[Saved data entries]
================
(** A server that has games for the white pieces only and fails for the
    black ones. *)
Definition white_only (body : string) : string -> response :=
  fun url =>
    if PyStr.contains "color=white" url then mkResponse 200 body
    else mkResponse 404 "".

(** A server that has games in blitz only and an empty export elsewhere. *)
Definition blitz_only (body : string) : string -> response :=
  fun url =>
    if PyStr.contains "perfType=blitz" url then mkResponse 200 body
    else mkResponse 200 "".

(** A server that has games in blitz and in rapid and an empty export
    elsewhere. *)
Definition blitz_and_rapid (body : string) : string -> response :=
  fun url =>
    if PyStr.contains "perfType=blitz" url || PyStr.contains "perfType=rapid" url
    then mkResponse 200 body
    else mkResponse 200 "".

End Sample.

(** ** Writing an export *)

Definition newline : ascii := ascii_of_nat 10.

(** A field that a tag line carries unchanged: no bracket, quote or
    newline in the key or the value, nothing to strip around them. *)
Definition clean_field (kv : string * string) : Prop :=
  plain (fst kv) = true /\ plain (snd kv) = true
  /\ PyStr.mem newline (fst kv) = false /\ PyStr.mem newline (snd kv) = false
  /\ stripped_field kv.

(** A record whose keys differ and whose fields are clean. *)
Definition clean_record (rec : PyDict.t) : Prop :=
  NoDup (PyDict.keys rec) /\ Forall clean_field rec.

Definition tag_line (kv : string * string) : string := Sample.tag (fst kv) (snd kv).

(** The block of a record: one tag line per field. *)
Definition render_game (rec : PyDict.t) : string :=
  String.concat PyStr.nl (map tag_line rec).

(** The export of some records: every block followed by the separator. *)
Definition render_export (recs : list PyDict.t) : string :=
  Sample.export (map render_game recs).

(** Every newline of the text is followed by a character that is not one. *)
Fixpoint newlines_single (s : string) : bool :=
  match s with
  | EmptyString => true
  | String c r =>
      if Ascii.eqb c newline then
        match r with
        | EmptyString => false
        | String d _ => negb (Ascii.eqb d newline) && newlines_single r
        end
      else newlines_single r
  end.

(** * Properties *)

(** ** Evaluation on small inputs *)

Example split_blocks :
  PyStr.split block_sep ("a" ++ block_sep ++ "b" ++ block_sep) = ["a"; "b"; ""].
Proof. reflexivity. Qed.

Example split_empty : PyStr.split block_sep "" = [""].
Proof. reflexivity. Qed.

Example split_overlap :
  PyStr.split block_sep ("a" ++ block_sep ++ PyStr.nl ++ "b") = ["a"; (PyStr.nl ++ "b")%string].
Proof. reflexivity. Qed.

Example parse_line_tag :
  parse_line [] (Sample.tag "Opening" "Italian Game") = Ok [("Opening", "Italian Game")].
Proof. reflexivity. Qed.

Example parse_line_movetext : parse_line [("Opening", "A")] "1. e4 e5" = Ok [("Opening", "A")].
Proof. reflexivity. Qed.

Example strip_key : PyStr.strip "  White  " = "White".
Proof. reflexivity. Qed.

Example value_counts_ties :
  Series.value_counts [Some "b"; Some "a"; None; Some "c"; Some "a"; Some "c"; Some "d"]
  = [("a", 2); ("c", 2); ("b", 1); ("d", 1)].
Proof. reflexivity. Qed.

(** ** The error monad *)

Lemma bind_Ok {A B : Type} (c : result A) (k : A -> result B) (b : B) :
  bind c k = Ok b -> exists a, c = Ok a /\ k a = Ok b.
Proof.
  destruct c as [a | e]; simpl; intro H.
  - exists a; split; [reflexivity | exact H].
  - discriminate H.
Qed.

Ltac bind_inv H :=
  let a := fresh "a" in
  let Ha := fresh "Ha" in
  apply bind_Ok in H; destruct H as [a [Ha H]].

(** ** The last split segment *)

Lemma game_blocks_drops_last (pgn_file : string) :
  List.length (game_blocks pgn_file)
  = List.length (PyStr.split block_sep pgn_file) - 1.
Proof.
  unfold game_blocks.
  generalize (PyStr.split block_sep pgn_file) as l.
  induction l as [| a [| b l] IH]; simpl in *; try reflexivity.
  rewrite IH. lia.
Qed.

(** C1.  The parser drops the last split segment whatever it holds: the
    three-game text that ends without a separator parses to two records,
    and to three once a separator is appended. *)
Theorem C1_last_segment_dropped :
  (exists df, pgn_to_dataframe Sample.three_games = Ok df
              /\ List.length (DataFrame.rows df) = 2)
  /\ (exists df, pgn_to_dataframe (Sample.three_games ++ block_sep) = Ok df
                 /\ List.length (DataFrame.rows df) = 3).
Proof.
  split; eexists; split; vm_compute; reflexivity.
Qed.

(** ** Lines that do not unpack into a key and a value *)

Lemma parse_line_no_open (d : PyDict.t) (line : string) :
  PyStr.contains "[" line = false -> parse_line d line = Ok d.
Proof. intro H. unfold parse_line. rewrite H. reflexivity. Qed.

Lemma parse_line_no_close (d : PyDict.t) (line : string) :
  PyStr.contains "]" line = false -> parse_line d line = Ok d.
Proof. intro H. unfold parse_line. rewrite H, andb_false_r. reflexivity. Qed.

(** C2.  A line that holds both brackets but whose bracketed text does not
    split into exactly a key and a value raises [ValueError] and aborts the
    whole parse: a bare [[Foo]], a clock comment inside the movetext, and a
    value that itself holds a quoted word. *)
Theorem C2_malformed_line_aborts :
  pgn_to_dataframe
    (Sample.tag "Opening" "Italian Game" ++ PyStr.nl ++ "[Foo]" ++ block_sep)
  = Raise ValueError
  /\ pgn_to_dataframe
       (Sample.tag "Opening" "Italian Game" ++ PyStr.nl
        ++ "1. e4 { [%clk 0:03:00] } e5" ++ block_sep)
     = Raise ValueError
  /\ pgn_to_dataframe
       (Sample.tag "Event" ("Rated " ++ PyStr.dq ++ "Fun" ++ PyStr.dq ++ " game")
        ++ block_sep)
     = Raise ValueError.
Proof. repeat split; vm_compute; reflexivity. Qed.

(** ** Groups the frame construction cannot take *)

(** C3.  With two distinct openings the mode and piece columns still have
    [top_n] entries while the opening and count columns have two, and the
    frame construction raises [ValueError]. *)
Theorem C3_fewer_than_top_n_raises :
  group_step (Sample.always (Sample.three_games ++ block_sep)) "user" "blitz" "white"
             (mkState [] [])
  = Raise ValueError.
Proof. vm_compute. reflexivity. Qed.

(** C4.  When no record of a non-empty corpus has the tag, the frame has
    no such column and selecting it raises [KeyError]. *)
Theorem C4_no_opening_column_raises :
  group_step (Sample.always (Sample.tag "Result" "1-0" ++ block_sep)) "user" "blitz" "white"
             (mkState [] [])
  = Raise KeyError.
Proof. vm_compute. reflexivity. Qed.

(** ** Empty corpora *)

Lemma empty_of_no_rows (df : DataFrame.t) :
  DataFrame.rows df = [] -> DataFrame.empty df = true.
Proof.
  intro H. unfold DataFrame.empty. rewrite H.
  destruct (DataFrame.columns df); reflexivity.
Qed.

Lemma for_colors_run_groups rg u mode colors s :
  for_colors rg u mode colors s = run_groups rg u (map (pair mode) colors) s.
Proof.
  revert s. induction colors as [| c r IH]; intro s; simpl; [reflexivity |].
  destruct (group_step rg u mode c s); simpl; [apply IH | reflexivity].
Qed.

Lemma run_groups_app rg u l1 l2 s :
  run_groups rg u (l1 ++ l2) s
  = bind (run_groups rg u l1 s) (run_groups rg u l2).
Proof.
  revert s. induction l1 as [| [m c] r IH]; intro s; simpl; [reflexivity |].
  destruct (group_step rg u m c s); simpl; [apply IH | reflexivity].
Qed.

(** The nested loops visit the (mode, color) pairs in order. *)
Lemma for_modes_run_groups rg u game_modes s :
  for_modes rg u game_modes s = run_groups rg u (mode_color_pairs game_modes) s.
Proof.
  revert s. induction game_modes as [| m r IH]; intro s; [reflexivity |].
  cbn [for_modes mode_color_pairs flat_map].
  rewrite run_groups_app, for_colors_run_groups.
  destruct (run_groups rg u (map (pair m) piece_colors) s); simpl;
    [apply IH | reflexivity].
Qed.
================
→ **EXERCISE REQUIREMENTS**:
Nothing should appear in the answer except the lines above from the line with "(** ** The error monad *)" through the line with "Ltac bind_inv H", both included, written out exactly.

→ **RESULT BELOW**:
(** ** The error monad *)

Lemma bind_Ok {A B : Type} (c : result A) (k : A -> result B) (b : B) :
  bind c k = Ok b -> exists a, c = Ok a /\ k a = Ok b.
Proof.
  destruct c as [a | e]; simpl; intro H.
  - exists a; split; [reflexivity | exact H].
  - discriminate H.
Qed.

Ltac bind_inv H :=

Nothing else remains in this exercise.